» **Activity**: Check each line of the entries for the string "OperatorToken". Report only how many lines have it.

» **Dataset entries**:
(** * session2/fitting.py: the reinforcement-learning choice model and its fit

    A shallow embedding of [src/session2/fitting.py], and of the matrix
    of log likelihoods that [plot_likelihood_landscapes] of
    [src/part2/plotting.py] computes from its loss.

    Numbers.  The data arrays and the loss on real-valued parameters are
    modelled in exact real arithmetic ([R]): rounding and overflow are
    outside this model.  NaN and the infinities are inside it wherever the
    program can meet them: the parameters, updates, gradients and losses of
    the optimizer loop, of the fit functions and of the multi-start selection
    are floating-point values ([xfloat]), and [IEEE.loss_RL_model] is the
    loss at such parameters.

    Errors.  A Python exception (a shape error raised by NumPy/JAX, a missing
    key) is [None] in an [option] result.  The mean of an empty array, NaN in
    the source, has no real value and is [None] as well. *)

From Stdlib Require Import String Ascii Reals Lra Lia Bool ZArith Arith List.
Import ListNotations.

Set Warnings "-register-all".
Open Scope R_scope.

(* ===================================================================== *)
(** ** Option as the exception monad *)
(* ===================================================================== *)

Definition obind {A B : Type} (m : option A) (k : A -> option B) : option B :=
  match m with
  | Some a => k a
  | None => None
  end.

Notation "x <- m ;; k" := (obind m (fun x => k))
  (at level 61, m at next level, right associativity).
Notation "' p <- m ;; k" := (obind m (fun x => let p := x in k))
  (at level 61, p pattern, m at next level, right associativity).

(* ===================================================================== *)
(** ** One-dimensional arrays *)
(* ===================================================================== *)

Definition array := list R.

Fixpoint zip_with (f : R -> R -> R) (xs ys : array) : array :=
  match xs, ys with
  | x :: xs', y :: ys' => f x y :: zip_with f xs' ys'
  | _, _ => []
  end.

(** An elementwise binary operation on two 1-d arrays under NumPy's
    broadcasting rule: equal lengths combine position by position, a
    length-1 operand is stretched, anything else raises. *)
Definition broadcast2 (f : R -> R -> R) (xs ys : array) : option array :=
  if Nat.eqb (length xs) (length ys) then Some (zip_with f xs ys)
  else if Nat.eqb (length xs) 1 then Some (map (f (hd 0 xs)) ys)
  else if Nat.eqb (length ys) 1 then Some (map (fun x => f x (hd 0 ys)) xs)
  else None.

Definition sum_array (xs : array) : R := fold_right Rplus 0 xs.

(** [a.mean()]; the mean of an empty array is NaN in the source. *)
Definition mean (xs : array) : option R :=
  match xs with
  | [] => None
  | _ => Some (sum_array xs / INR (length xs))
  end.

(** [jax.lax.scan f init xs]: thread a carry through [xs], collect the
    second components. *)
Fixpoint scan {C X Y : Type} (f : C -> X -> C * Y) (init : C) (xs : list X)
  : C * list Y :=
  match xs with
  | [] => (init, [])
  | x :: xs' =>
      let (c, y) := f init x in
      let (c', ys) := scan f c xs' in
      (c', y :: ys)
  end.

(** [jnp.arange(n)] *)
Definition arange (n : nat) : list nat := seq 0 n.

(** [a[t]] for an index produced by [arange (len a)]; under [jit] JAX clamps
    an index past the end to the last element. *)
Definition getitem (a : array) (t : nat) : R :=
  nth (Nat.min t (length a - 1)) a 0.

(* ===================================================================== *)
(** ** Floating-point values *)
(* ===================================================================== *)

(** A floating-point value: a real number (its rounding is not modelled),
    an infinity or NaN. *)
Inductive xfloat : Type :=
| Fin (r : R)
| PInf
| NInf
| NaN.

Definition isnan (x : xfloat) : bool :=
  match x with NaN => true | _ => false end.

Definition isfinite (x : xfloat) : bool :=
  match x with Fin _ => true | _ => false end.

(** IEEE [x < y]: false as soon as one side is NaN. *)
Definition xlt (x y : xfloat) : bool :=
  match x, y with
  | NaN, _ | _, NaN => false
  | _, NInf => false
  | NInf, _ => true
  | PInf, _ => false
  | Fin _, PInf => true
  | Fin a, Fin b => if Rlt_dec a b then true else false
  end.

Definition Rge_bool (x y : R) : bool := if Rge_dec x y then true else false.

(** IEEE [x >= y]: false as soon as one side is NaN. *)
Definition xge (x y : xfloat) : bool :=
  match x, y with
  | NaN, _ | _, NaN => false
  | PInf, _ => true
  | _, NInf => true
  | NInf, _ => false
  | Fin _, PInf => false
  | Fin a, Fin b => Rge_bool a b
  end.
Fixpoint rstrip (s : string) : string :=
  match s with
  | EmptyString => EmptyString
  | String c r =>
      match rstrip r with
      | EmptyString => if is_space c then EmptyString else String c EmptyString
      | r' => String c r'
      end
  end.

(** The digits of an integer literal: hexadecimal digits, single
    underscores allowed between two digits only. *)
Fixpoint digits16 (s : string) (acc : Z) (after_digit : bool) : option Z :=
  match s with
  | EmptyString => if after_digit then Some acc else None
  | String c r =>
      if Ascii.eqb c "_" then
        if after_digit then digits16 r acc false else None
      else
        match hex_digit c with
        | Some d => digits16 r (16 * acc + d) true
        | None => None
        end
  end.

(** [int(s, base=16)]: surrounding white space is stripped, then an
    optional sign, an optional [0x] prefix (which one underscore may
    follow), then the digits. Anything else raises ValueError. *)
Definition int_base16 (s : string) : result Z :=
  let body := rstrip (lstrip s) in
  let '(neg, unsigned) :=
    match body with
    | String "+" r => (false, r)
    | String "-" r => (true, r)
    | _ => (false, body)
    end in
  let digits :=
    match unsigned with
    | String "0" (String "x" r) | String "0" (String "X" r) =>
        match r with
        | String "_" r' => r'
        | _ => r
        end
    | _ => unsigned
    end in
  match digits16 digits 0 false with
  | Some n => Ok (if neg then - n else n)
  | None => Raise (ValueError "invalid literal for int() with base 16")
  end.

(** [chr(n)] on the code points of the model; a negative argument
    raises ValueError as in Python. The decoder calls [chr] only on
    the value of a two-character literal, which is below 256
    (lemma [int_base16_two_lt_256]). *)
Definition chr (n : Z) : result ascii :=
  if (0 <=? n) && (n <? 256) then Ok (ascii_of_nat (Z.to_nat n))
  else Raise (ValueError "chr() arg not in range").

(** [s.split()]: the maximal runs of characters that are not white
    space, in order. [cur] is the run being read. *)
Fixpoint split_from (s : string) (cur : string) : list string :=
  match s with
  | EmptyString => if truthy cur then [cur] else []
  | String c r =>
      if is_space c then
        if truthy cur then cur :: split_from r EmptyString
        else split_from r EmptyString
      else split_from r (cur +:+ String c EmptyString)
  end.

Definition split (s : string) : list string := split_from s EmptyString.

End Py.

Import Py.

(* ===================================================================== *)
(** ** Tokens (pypsi.cmdline)                                             *)
(* ===================================================================== *)

(** Modelled from the spec: the token classes of pypsi.cmdline, which the
    plugins import. A token is a unit with a source offset [index]; a
    StringToken carries its literal [text] and an optional enclosing
    quote [quote] (None when unquoted) and is built as
    [StringToken(index, text, quote=None)]; a WhitespaceToken as
    [WhitespaceToken(index)]. OperatorToken stands for the remaining
    variants. VariableToken is the class of plugins/variable.py, built as
    [VariableToken(prefix, index, var='')]. Python does not check what is
    stored in [index] and [prefix], hence [pyval]. Token objects define
    no truth value of their own: every token object is true. *)
Inductive Token : Type :=
| StringToken (index : pyval) (text : string) (quote : option ascii)
| WhitespaceToken (index : pyval)
| OperatorToken (index : pyval) (operator : string)
| VariableToken (prefix : pyval) (index : pyval) (var : string).

Definition token_index (t : Token) : pyval :=
  match t with
  | StringToken i _ _ | WhitespaceToken i
  | OperatorToken i _ | VariableToken _ i _ => i
  end.

Definition is_string_token (t : Token) : bool :=
  match t with StringToken _ _ _ => true | _ => false end.

Definition string_text (t : Token) : option string :=
  match t with StringToken _ s _ => Some s | _ => None end.

(* ===================================================================== *)
(** ** plugins/hexcode.py                                                 *)
(* ===================================================================== *)

Module HexCode.

(** The locals of the scanning loop of on_tokenize. Between two
    iterations [hexcode] is None or a string. *)
Record scan : Type := Scan {
  escape : bool;
  hexcode : option string;
  text : string
}.

Definition initial : scan :=
  {| escape := false; hexcode := None; text := "" |}.

(** One iteration of [for c in token.text]. In the hex branch the
    [try] block first rebinds [hexcode] to the integer; when [chr] then
    raises ValueError the handler concatenates a string with that
    integer, which raises TypeError. *)
Definition scan_char (st : scan) (c : ascii) : result scan :=
  if escape st then
    if Ascii.eqb c "x" then
      Ok {| escape := false; hexcode := Some ""; text := text st |}
    else
      Ok {| escape := false; hexcode := hexcode st;
            text := text st +:+ String backslash (String c "") |}
  else
    match hexcode st with
    | Some h =>
        let h' := h +:+ String c "" in
        if Nat.eqb (String.length h') 2 then
          match int_base16 h' with
          | Ok n =>
              match chr n with
              | Ok ch =>
                  Ok {| escape := false; hexcode := None;
                        text := text st +:+ String ch "" |}
              | Raise (ValueError _) =>
                  Raise (TypeError "can only concatenate str to str")
              | Raise e => Raise e
              end
          | Raise (ValueError _) =>
              Ok {| escape := false; hexcode := Some h';
                    text := text st +:+ String backslash (String "x" h') |}
          | Raise e => Raise e
          end
        else
          Ok {| escape := false; hexcode := Some h'; text := text st |}
    | None =>
        if Ascii.eqb c backslash then
          Ok {| escape := true; hexcode := None; text := text st |}
        else
          Ok {| escape := false; hexcode := None;
                text := text st +:+ String c "" |}
    end.

Fixpoint scan_text (st : scan) (s : string) : result scan :=
  match s with
  | EmptyString => Ok st
  | String c r =>
      match scan_char st c with
      | Ok st' => scan_text st' r
      | Raise e => Raise e
      end
  end.

(** The two statements after the loop: [if hexcode:] and
    [if escape:]. *)
Definition finish (st : scan) : string :=
  let t1 :=
    match hexcode st with
    | Some h =>
        if truthy h then text st +:+ String backslash (String "x" h)
        else text st
    | None => text st
    end in
  if escape st then t1 +:+ String backslash "" else t1.

(** The new text of one token whose text holds a backslash. *)
Definition decode (s : string) : result string :=
  match scan_text initial s with
  | Ok st => Ok (finish st)
  | Raise e => Raise e
  end.

(** The tokens the loop skips. *)
Definition skipped (t : Token) : bool :=
  match t with
  | StringToken _ s _ => negb (contains backslash s)
  | _ => true
  end.

(** [on_tokenize(shell, tokens, origin)]. The tokens are rewritten in
    place and the list itself is returned, so the result is the
    contents of that list when the call ends together with the
    exception that ended it, if any: the tokens before the one that
    raised have been rewritten by then. *)
Fixpoint on_tokenize (tokens : list Token) : list Token * option exn :=
  match tokens with
  | [] => ([], None)
  | token :: rest =>
      match token with
      | StringToken i s q =>
          if contains backslash s then
            match decode s with
            | Ok s' =>
                let '(rest', e) := on_tokenize rest in
                (StringToken i s' q :: rest', e)
            | Raise e => (token :: rest, Some e)
            end
          else
            let '(rest', e) := on_tokenize rest in (token :: rest', e)
      | _ =>
          let '(rest', e) := on_tokenize rest in (token :: rest', e)
      end
  end.

End HexCode.

(* ===================================================================== *)
(** ** plugins/variable.py: subtokens                                     *)
(* ===================================================================== *)

Module Subtokens.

» **Expected answer**: 3